Source records:
(* ===== verification/TextCodecUTF8.v ===== *)
(** * The UTF-8 codec

    [platform/text/TextCodecUTF8.{h,cpp}]: the bytes of the network become the
    text the parser reads.  [decode] has a path for text that fits 8 bit
    characters and starts over in 16 bits at the first character that does
    not; both copy aligned machine words of ASCII at once
    ([wtf/text/ASCIIFastPath.h]), and a sequence that is cut off by the end of
    the data waits in [m_partialSequence] for the next call.

    Bytes are integers between 0 and 255.  [source] is the list of bytes
    between the pointers [source] and [end], and its address decides the
    alignment.  [None] is a write behind the four bytes of the partial
    sequence or behind a buffer of characters, or a loop that has not ended
    within its fuel. *)

From S2P Require Import Prelude.
Open Scope Z_scope.

Definition nonCharacter : Z := -1.
Definition U8_MAX_LENGTH : nat := 4.

(** ** [wtf/text/ASCIIFastPath.h], for a machine word of eight bytes *)

Definition machineWordSize : nat := 8.
Definition machineWordAlignmentMask : Z := Z.of_nat machineWordSize - 1.
Definition isAlignedToMachineWord (pointer : Z) : bool := Z.land pointer machineWordAlignmentMask =? 0.
Definition alignToMachineWord (pointer : Z) : Z := Z.land pointer (Z.lnot machineWordAlignmentMask).
Definition NonASCIIMask : Z := 0x8080808080808080.
Definition isAllASCII (word : Z) : bool := Z.land word NonASCIIMask =? 0.
Definition isASCII (c : Z) : bool := Z.land c (Z.lnot 127) =? 0.

(** The machine word at the start of [source], in little endian order. *)
Fixpoint loadWord (bytes : list Z) : Z :=
  match bytes with
  | [] => 0
  | b :: bytes => Z.lor b (Z.shiftl (loadWord bytes) 8)
  end.

(** [while (source < alignedEnd)] *)
Fixpoint copyASCIIWords (fuel : nat) (alignedEnd address : Z) (source : list Z) : list Z * Z * list Z :=
  match fuel with
  | O => ([], address, source)
  | S fuel =>
      if address <? alignedEnd then
        let chunk := take machineWordSize source in
        if negb (isAllASCII (loadWord chunk)) then ([], address, source)
        else
          let '(copied, address, source) :=
            copyASCIIWords fuel alignedEnd (address + Z.of_nat machineWordSize) (drop machineWordSize source) in
          (chunk ++ copied, address, source)
      else ([], address, source)
  end.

## TASK DETAILS
Only the lines above starting with the one with "not; both copy" and going through the one with "Bytes are integers" are to be copied, word for word and with both ends kept.

## WRITTEN RESPONSE
    not; both copy aligned machine words of ASCII at once
    ([wtf/text/ASCIIFastPath.h]), and a sequence that is cut off by the end of
    the data waits in [m_partialSequence] for the next call.

    Bytes are integers between 0 and 255.  [source] is the list of bytes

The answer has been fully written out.